RECORDS FOR THE TASK:

Ltac refuse := rewrite must_fail_refused by (first [reflexivity|apply refused_fd; first [by left|by right|lia]]); cbn [mbind option_bind].

Lemma syserr_test_run n b g k : n ∈ [1; 2; 6; 7; 8] -> 0 < b < 2 ^ 31 -> console_ok k ->
  literal str (pass_line n) k -> (40 < fuel)%nat ->
  exists k', syserr_test irqs junk str fuel n b g k = Some (0, k') /\
    con_run k k' (foldl abs_putc (abs_console k) (text (pass_line n))).
Proof.
  intros Hn Hb Hok Hl Hf. assert (Hlen : (length (text (pass_line n)) < fuel)%nat).
  { enough (length (text (pass_line n)) <= 40)%nat by lia. apply Nat.leb_le.
    destruct (five_cases n Hn) as [->|[->|[->|[->| ->]]]]; vm_compute; reflexivity. }
  destruct (puts1_run irqs junk str fuel (pass_line n) k Hok Hl Hlen) as (k' & E & Hr). exists k'. split; [|exact Hr].
  destruct g as [[ebx ecx] edx]. 
  destruct (five_cases n Hn) as [->|[->|[->|[->| ->]]]].
  - change (syserr_test irqs junk str fuel 1 b (ebx, ecx, edx) k) with (err_neg_fd irqs junk str fuel b k).
    unfold err_neg_fd, ece391_read, ece391_write, ece391_close. do 3 refuse. unfold verdict. cbn [Z.eqb].
    change "err_neg_fd: PASS\n"%string with (pass_line 1). by rewrite E.
  - change (syserr_test irqs junk str fuel 2 b (ebx, ecx, edx) k) with (err_big_fd irqs junk str fuel b k).
    unfold err_big_fd, ece391_read, ece391_write, ece391_close. do 3 refuse. unfold verdict. cbn [Z.eqb].
    change "err_big_fd: PASS\n"%string with (pass_line 2). by rewrite E.
  - change (syserr_test irqs junk str fuel 6 b (ebx, ecx, edx) k) with (err_vidmap irqs junk str fuel k).
    unfold err_vidmap, ece391_vidmap. do 2 refuse. unfold verdict. cbn [Z.eqb]. change "err_vidmap: PASS\n"%string with (pass_line 6). by rewrite E.
  - change (syserr_test irqs junk str fuel 7 b (ebx, ecx, edx) k) with (err_stdin_out irqs junk str fuel b k).
    unfold err_stdin_out, ece391_read, ece391_write.
    assert (R : forall num fd, (num = 4 /\ fd = 0) \/ (num = 3 /\ fd = 1) -> refused (mkRegs num (u32 fd) (u32 b) (u32 31)) k = true).
    { intros num fd H. unfold refused. cbn [r_eax r_ebx r_ecx r_edx]. rewrite !(u32_small b), !(s32_small b) by lia.
      rewrite (proj2 (Z.eqb_neq b (-1))) by lia. destruct H as [[-> ->]|[-> ->]]; reflexivity. }
    rewrite must_fail_refused by (apply R; by left). cbn [mbind option_bind].
    rewrite must_fail_refused by (apply R; by right). cbn [mbind option_bind]. unfold verdict. cbn [Z.eqb].
    change "err_stdin_out: PASS\n"%string with (pass_line 7). by rewrite E.
  - change (syserr_test irqs junk str fuel 8 b (ebx, ecx, edx) k) with (err_syscall_num irqs junk str fuel ebx ecx edx k).
    unfold err_syscall_num, call_sys. do 3 (rewrite must_fail_refused by (apply refused_s32; reflexivity); cbn [mbind option_bind]).
    unfold verdict. cbn [Z.eqb]. change "err_syscall_num: PASS\n"%string with (pass_line 8). by rewrite E.
Qed.
(* ===== verification/Programs.v ===== *)
(** * Programs at work on the kernel

    What a user program of User.v relies on (its page, the kernel's invariants
    while it runs), and the programs followed through the system calls they make:
    cat prints the file named by its argument, a round of the shell starts the
    program that was typed, and syserr finds its error cases refused. *)

From Stdlib Require Import ZArith Lia.
From Stdlib Require Import String.
From stdpp Require Import base numbers list gmap.
From S2P Require Import Prelude Memory LibMem LibStr State Machine Paging Console Pcb Filesys Fdt Schedule Terminal Vterm Keyboard Execute Halt Pit Syscall User.

Open Scope Z_scope.
Implicit Types k : kernel.

(** ** A process at work *)

Lemma agetZ_map_seqZ f m n i : 0 <= i < n -> agetZ (map f (seqZ m n)) i = f (m + i).
Proof.
  intros Hi. unfold agetZ, aget. rewrite (proj2 (in_range_true _ _)) by (rewrite length_map, length_seqZ; lia).
  rewrite list_lookup_fmap, lookup_seqZ_lt by lia. cbn. f_equal. lia.
Qed.

(** What a program of process [pid] relies on. *)
Record running (pid : Z) (k : kernel) : Prop := {
  ru_pid : 0 <= pid < 6;
  ru_cur : cur_pid k = pid;
  ru_pcbs : pcbs_ok (k_pcbs k);
  ru_paging : exists t, paging_ok t k;
  ru_page : aget (page_directory k) 32 = Some (prog_entry pid);
  ru_dir : dir_in_image k;
  ru_image : FOUR_MB <= start_addr k /\ start_addr k + image_size k <= 2 * FOUR_MB;
  ru_pos : 0 <= screen_x k < 80 /\ 0 <= screen_y k < 25;
}.

(** [n] bytes of the program's page. *)
Definition in_prog (buf n : Z) : Prop := VADDRPROGPAGE <= buf /\ buf + n <= VADDRPROGPAGE + FOUR_MB.

Lemma running_console pid k : running pid k -> console_ok k.
Proof. intros [_ _ _ [t Hp] _ _ _ Hx]. split; [by apply (paging_ok_mapped t)|exact Hx]. Qed.

Lemma prog_phys pid k a : running pid k -> prog_page a ->
  phys k a = Some ((pid + 2) * FOUR_MB + (a - VADDRPROGPAGE)).
Proof. intros [_ _ _ [t Hp] Hpd _ _ _] Ha. apply translate_prog; [apply Hp|exact Hpd|exact Ha]. Qed.

(** The program's page is apart from the screen. *)
Lemma prog_sep pid k x y : running pid k -> prog_page x -> span VIDEO 4000 y -> as_sep k y x.
Proof.
  intros Hr Hx Hy. pose proof Hr as [Hpid _ _ [t Hp] _ _ _ _]. simpl. rewrite (prog_phys pid k x Hr Hx).
  unfold span, VIDEO in Hy. unfold phys. rewrite (translate_low t k y Hp) by lia. intros p q [= <-] [= <-].
  assert (0 <= t <= 3) by apply Hp. unfold prog_page, span, FOUR_MB, VADDRPROGPAGE in *. destruct (y <? 757760); lia.
Qed.
(** * csmake-system-build: partition layout planner

    A shallow embedding of [CsmakeModules/SystemBuildMsdosPartitions.py],
    its GPT specialisation [SystemBuildGptPartitions.py], the file
    system step [SystemBuildFileSystem.py] and the aspect
    [SystemBuildGetPartitionDevices.py], with the properties that the
    design document states about them and further properties that the
    code shows.

    Conventions of the embedding:
    - Python [int] is [Z]; a [float] is a binary64 number, with the
      rounding of each operation written out on [Z]; [str] is [string]
      (byte strings, compared bytewise as Python 2 does); a [dict] is
      a [gmap]; the [options]
      dictionary is an association list in its iteration order, because
      two loops of the source depend on that order;
    - [self], the disk entry and the outside world (log, issued
      commands) are threaded explicitly through a state and exception
      monad [M];
    - external tools are an oracle giving the exit status of a command
      from the commands issued so far. *)

From Stdlib Require Import ZArith String Ascii List Lia.
From Stdlib Require Import Sorting.Permutation Sorting.Sorted.
From stdpp Require Import gmap strings list fin_maps pretty sorting.

Set Warnings "-clear-no-such-hyp".

Local Open Scope string_scope.
Local Open Scope list_scope.
Local Open Scope Z_scope.

(** ** Python primitives used by the modules *)

Module Py.

(** Exceptions that the modelled code can raise or let through. *)
Inductive exn :=
| ValueError
| IndexError
| KeyError
| ZeroDivisionError
| OverflowError
| SystemError (msg : string)
| CalledProcessError.

(** ["%d" % n] *)
Definition format_d (n : Z) : string := pretty n.

(** [needle in hay] on strings. *)
Fixpoint str_in (needle hay : string) : bool :=
  String.prefix needle hay ||
  match hay with
  | EmptyString => false
  | String _ hay' => str_in needle hay'
  end.

(** [c in s] for a single character. *)
Fixpoint chr_in (c : ascii) (s : string) : bool :=
  match s with
  | EmptyString => false
  | String a s' => Ascii.eqb a c || chr_in c s'
  end.

(** [s.startswith(p)] *)
Definition startswith (s p : string) : bool := String.prefix p s.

THE PROBLEM: Take exactly the lines from the one containing "- change (syserr_test irqs junk str fuel 7" through the one containing "- change (syserr_test irqs junk str fuel 8" in the data above, and output them with nothing added.

SOLUTION FOR THIS EXERCISE:
  - change (syserr_test irqs junk str fuel 7 b (ebx, ecx, edx) k) with (err_stdin_out irqs junk str fuel b k).
    unfold err_stdin_out, ece391_read, ece391_write.
    assert (R : forall num fd, (num = 4 /\ fd = 0) \/ (num = 3 /\ fd = 1) -> refused (mkRegs num (u32 fd) (u32 b) (u32 31)) k = true).
    { intros num fd H. unfold refused. cbn [r_eax r_ebx r_ecx r_edx]. rewrite !(u32_small b), !(s32_small b) by lia.
      rewrite (proj2 (Z.eqb_neq b (-1))) by lia. destruct H as [[-> ->]|[-> ->]]; reflexivity. }
    rewrite must_fail_refused by (apply R; by left). cbn [mbind option_bind].
    rewrite must_fail_refused by (apply R; by right). cbn [mbind option_bind]. unfold verdict. cbn [Z.eqb].
    change "err_stdin_out: PASS\n"%string with (pass_line 7). by rewrite E.
  - change (syserr_test irqs junk str fuel 8 b (ebx, ecx, edx) k) with (err_syscall_num irqs junk str fuel ebx ecx edx k).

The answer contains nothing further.